Module 8: Comparison — Exercises

Exercise 1

Match the scenario to the recommended system:

ScenarioSystem
A. Real-time chat (1M concurrent users, low latency)?
B. Product catalog (50K SKUs, faceted search)?
C. User sessions (50M users, TTL-based expiry)?
D. IoT sensor data (1M writes/sec, time-series)?
E. Shopping cart (high consistency, multi-device)?

Exercise 2

Your team chose Cassandra for a new project. Six months later, reads are getting slower and disk usage is growing faster than expected. What’s likely happening? What do you check?

Exercise 3

Explain the trade-off between Redis Cluster’s “no conflicts” guarantee and its “asynchronous replication” behavior. How can a write be acknowledged and still lost?

Exercise 4

A managed cloud service (MongoDB Atlas, Amazon MemoryDB, Amazon Keyspaces) eliminates operational burden. Does this change the decision tree? When would you still run a system yourself?


👁️ View Solutions

  1. A → Redis Cluster (pub/sub + sorted sets for presence, in-memory speed). B → MongoDB (rich query, faceted search, varying product attributes). C → Redis Cluster (TTL key expiration, sub-ms lookup). D → Cassandra (write throughput, time-series data model with clustering). E → Riak with CRDTs OR Redis with careful locking — Redis has no conflict resolution; Riak’s CRDT merge preserves all operations.

  2. Tombstones. Deletes in Cassandra create tombstones that occupy space and slow down reads until compaction removes them. Check: nodetool cfstats (look for dropped tombstones, SSTable count), nodetool compactionstats (compaction backlog), and nodetool tablestats for read latency. Fix: increase compaction throughput, adjust gc_grace_seconds, and run targeted repair to clear tombstones.

  3. Redis Cluster guarantees no conflicts within a shard because all operations are serialized through one primary. But the primary replicates asynchronously to its replica. If the primary accepts a write, acknowledges it to the client, and fails before the replica receives it, the write is lost. The “no conflict” guarantee is about concurrent access (two clients writing different values), not durability. Fix: use Redis with WAIT to ensure synchronous replication, or use a different system.
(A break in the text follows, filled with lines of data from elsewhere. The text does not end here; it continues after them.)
Lemma disable_ok (d : desk W) rs rv a : settled clk (d_reg d) rs rv -> exclusive rs rv -> oget (account_key a) rs = Some a -> is_entity a = false ->
  exists d' rs1 rv1 b, enable clk sha256_hex pbkdf2 a false d = (Ok tt, d') /\ settled clk (d_reg d') rs1 rv1 /\
    oget (account_key a) rs1 = Some b /\ a_enabled b = false /\ is_entity b = false /\ account_key b = account_key a /\
    a_user_id b = a_user_id a /\ a_tenant_id b = a_tenant_id a.
Proof.
  intros Hs [Hx1 Hx2] Hg He. pose proof (se_ok _ _ _ _ Hs) as [Hrs Hrv]. destruct (accounts_ok_get rs _ a Hrs Hg) as [_ Hst].
  pose proof Hst as [H1 H2 H3 H4 H5 H6].
  set (now := isoformat (clk (clock_reads (d_reg d)))).
  set (b := mk_account (a_user_id a) (a_tenant_id a) (a_email a) (a_roles a) (a_scopes a) false
          (safe_principal_component (VStr (or_else "" (a_runtime_id a))) (Some (a_user_id a)))
          (a_token_hash a) (a_token_fingerprint a) (a_created_at a) now (a_archived a) (a_archived_at a) (a_archived_by a)
          (a_openai_api a) (a_openai_keys a) (a_password_hash a) (a_password_set_at a) (a_display_name a)).
  assert (runtime_of b = runtime_of a) as Hrb.
  { unfold runtime_of at 1, b. cbn -[safe_principal_component]. change (or_else "" (a_runtime_id a)) with (a_runtime_id a).
    unfold runtime_of, or_else in *. destruct (String.eqb_spec (a_runtime_id a) "") as [E0|].
    - rewrite E0, safe_component_fallback by done. by rewrite (proj2 (String.eqb_neq _ _)) by (by apply good_nonempty).
    - rewrite safe_component_id by done. by rewrite (proj2 (String.eqb_neq _ _)). }
  assert (storable b) as Hb by (split; [done|done|by rewrite Hrb|done|done|apply isoformat_nonempty]).
  assert (require_runtime_available rs rv (a_tenant_id b) (runtime_of b) (account_key b) = Ok tt) as Hreq.
  { unfold require_runtime_available, runtime_reservation_key. rewrite Hrb. change (a_tenant_id b) with (a_tenant_id a).
    rewrite !safe_tenant_id, !safe_name_id by done. rewrite (proj2 (String.eqb_neq _ _)) by (by apply good_nonempty).
    replace (runtime_taken rs (account_key b) (a_tenant_id a) (runtime_of a)) with false.
    - pose proof (Hx2 _ _ Hg) as Hno. unfold rkey in Hno. by rewrite Hno.
    - symmetry. unfold runtime_taken. apply not_true_iff_false. intros [[k c] [Hin%list_elem_of_In Hc]]%existsb_exists. cbn in Hc. bool_to_prop.
      destruct Hrs as [Hnd Hall]. destruct (Hall k c Hin) as [-> _]. apply NoDup_oget in Hin; [|done].
      by pose proof (Hx1 _ _ _ _ Hin Hg ltac:(done) ltac:(done)). }
  assert (asked_key (a_tenant_id a) (a_user_id a) = account_key a) as Hk by (unfold asked_key, account_key; by rewrite safe_tenant_id, safe_name_id).
  assert (exists w', update_user clk sha256_hex pbkdf2 (a_user_id a) (a_tenant_id a) None None (Some false) None None None None "" "" (d_reg d) =
    (Ok (b, None), w') /\ exists t, users_file w' = Some (Json (payload (oset (account_key a) b rs) (opop (rkey b) rv) t))) as (w' & Hu & t & Hf).
  { unfold update_user, mbind_. rewrite (se_load _ _ _ _ Hs) by done. rewrite Hk, Hg, He. cbn [andb default from_option id]. rewrite andb_false_r.
    cbn [of_res option_map default from_option id bool_decide]. cbv zeta. unfold of_res, now_utc_iso. fold now. fold b.
    rewrite Hreq, Hrb, String.eqb_refl. unfold save_store, mbind_, now_utc_iso, modify, ret. cbn [users_file clock_reads].
    unfold runtime_reservation_key. change (a_tenant_id b) with (a_tenant_id a). rewrite safe_tenant_id, safe_name_id by done.
    unfold rkey. rewrite Hrb. eexists. split; [done|]. by eexists. }
  destruct (written (d_reg d) rs rv a b (opop (rkey b) rv) t Hs Hg Hb eq_refl (reservations_ok_opop _ _ Hrv) w' Hf) as (rs1 & rv1 & Hs1 & Hg1).
  exists (mk_desk w' (d_marks d) (d_world d)), rs1, rv1, (canon b). unfold enable, mbind_, on_reg. rewrite Hu.
  split_and!; try done. by rewrite canon_entity.
Qed.
Lemma archive_ok (d : desk W) rs rv a actor : settled clk (d_reg d) rs rv -> oget (account_key a) rs = Some a -> is_entity a = false ->
  exists d' rs1 rv1 b, archive clk a true actor d = (Ok tt, d') /\ settled clk (d_reg d') rs1 rv1 /\
    oget (account_key a) rs1 = Some b /\ a_archived b = true /\ is_entity b = false /\ account_key b = account_key a /\
    a_user_id b = a_user_id a /\ a_tenant_id b = a_tenant_id a.
Proof.
  intros Hs Hg He. pose proof (se_ok _ _ _ _ Hs) as [Hrs Hrv]. destruct (accounts_ok_get rs _ a Hrs Hg) as [_ Hst].
  pose proof Hst as [H1 H2 H3 H4 H5 H6]. set (now := isoformat (clk (clock_reads (d_reg d)))). set (b := with_archive true now actor now a).
  assert (storable b) as Hb by (split; first [done|apply isoformat_nonempty]).
  assert (asked_key (a_tenant_id a) (a_user_id a) = account_key a) as Hk by (unfold asked_key, account_key; by rewrite safe_tenant_id, safe_name_id).
  assert (exists w', set_archived clk (a_user_id a) (a_tenant_id a) true actor (d_reg d) = (Ok b, w') /\
    exists t, users_file w' = Some (Json (payload (oset (account_key a) b rs) rv t))) as (w' & Hu & t & Hf).
  { unfold set_archived, mbind_. rewrite (se_load _ _ _ _ Hs) by done. rewrite Hk, Hg. unfold now_utc_iso, put_account, save_store, mbind_, now_utc_iso, modify, ret.
    eexists. split; [done|]. by eexists. }
  destruct (written (d_reg d) rs rv a b rv t Hs Hg Hb eq_refl Hrv w' Hf) as (rs1 & rv1 & Hs1 & Hg1).
  exists (mk_desk w' (d_marks d) (d_world d)), rs1, rv1, (canon b). unfold archive, mbind_, on_reg. rewrite Hu.
  split_and!; try done. by rewrite canon_entity.
Qed.

(** ** A row tells what works *)

(** What the switch [k] of the row says of the operation: available, it is done and
    the account is as [P]; not, the operation is refused with the row's reason and
    nothing changes. *)
Definition told (k : string) (m : M (desk W) row) (P : GatewayUserRecord -> Prop) (r : row) (d : desk W) : Prop :=
  match oget k (r_actions r) with
  | Some (mk_action true _) =>
      exists r' d' rs rv b, m d = (Ok r', d') /\ r_id r' = r_id r /\ settled clk (d_reg d') rs rv /\
        oget (pair_key (r_tenant r) (r_id r)) rs = Some b /\ P b
  | Some (mk_action false why) => exists code reason, why = Some reason /\ m d = (Raise (AccountError 409 code reason), d)
  | None => False
  end.

Lemma find_person rs a : accounts_ok rs -> a ∈ sorted_accounts rs ->
  (forall b, b ∈ sorted_accounts rs -> is_entity b = true -> a_user_id b <> a_user_id a) ->
  find_record (sorted_accounts rs) (a_user_id a) (a_tenant_id a) = Some a.
Proof.
  intros Hok Ha Hent. apply find_unique; [done|unfold is_account; by rewrite !String.eqb_refl|].
  intros b Hb. unfold is_account. intros [Hu%String.eqb_eq Ht]%andb_true_iff.
  destruct (is_entity b) eqn:He; [by destruct (Hent b Hb He)|]. rewrite orb_false_r in Ht. apply String.eqb_eq in Ht.
  assert (forall c, c ∈ sorted_accounts rs -> oget (account_key c) rs = Some c) as Hg.
  { intros c Hin%elem_of_py_sorted. destruct Hok as [Hnd Hall]. apply list_elem_of_fmap in Hin as ([k c'] & -> & Hin).
    destruct (Hall k c' Hin) as [-> _]. by apply NoDup_oget. }
  pose proof (Hg b Hb) as H1. pose proof (Hg a Ha) as H2. unfold account_key in *. rewrite Hu, Ht in H1. congruence.
Qed.
Lemma row_switch caller a records (w : W) r : user_row a caller records w = Ok r -> a_archived a = false ->
  let blocked reason reason' := oget "suspend" (r_actions r) = Some (mk_action false (Some reason)) /\
                                oget "archive" (r_actions r) = Some (mk_action false (Some reason')) in
  if same caller (a_user_id a) (a_tenant_id a) then blocked CANNOT_DEACTIVATE_SELF REASON_OWN_ARCHIVE
  else if last_enabled_admin a records then blocked REASON_LAST_ADMIN REASON_LAST_ADMIN
  else oget "suspend" (r_actions r) = Some free_act /\ oget "archive" (r_actions r) = Some free_act.
Proof.
  intros Hr Ha. destruct (user_row_inv _ _ _ _ _ Hr) as (_ & _ & _ & _ & -> & ->). unfold user_switches. rewrite Ha.
  destruct (same _ _ _); [done|]. by destruct (last_enabled_admin _ _).
Qed.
  4. Managed services change the decision tree significantly: MongoDB Atlas removes ops burden and makes MongoDB viable for more use cases. Amazon MemoryDB (Redis-compatible with durable replication) solves the async-replication-loss problem. Amazon Keyspaces (Cassandra-compatible) removes repair burden. Run your own only when: (a) Data sovereignty requires on-premise deployment. (b) Your throughput requirements exceed managed service limits. (c) Cost optimization (at sufficient scale, self-hosted is cheaper). (d) You need features the managed service doesn’t support.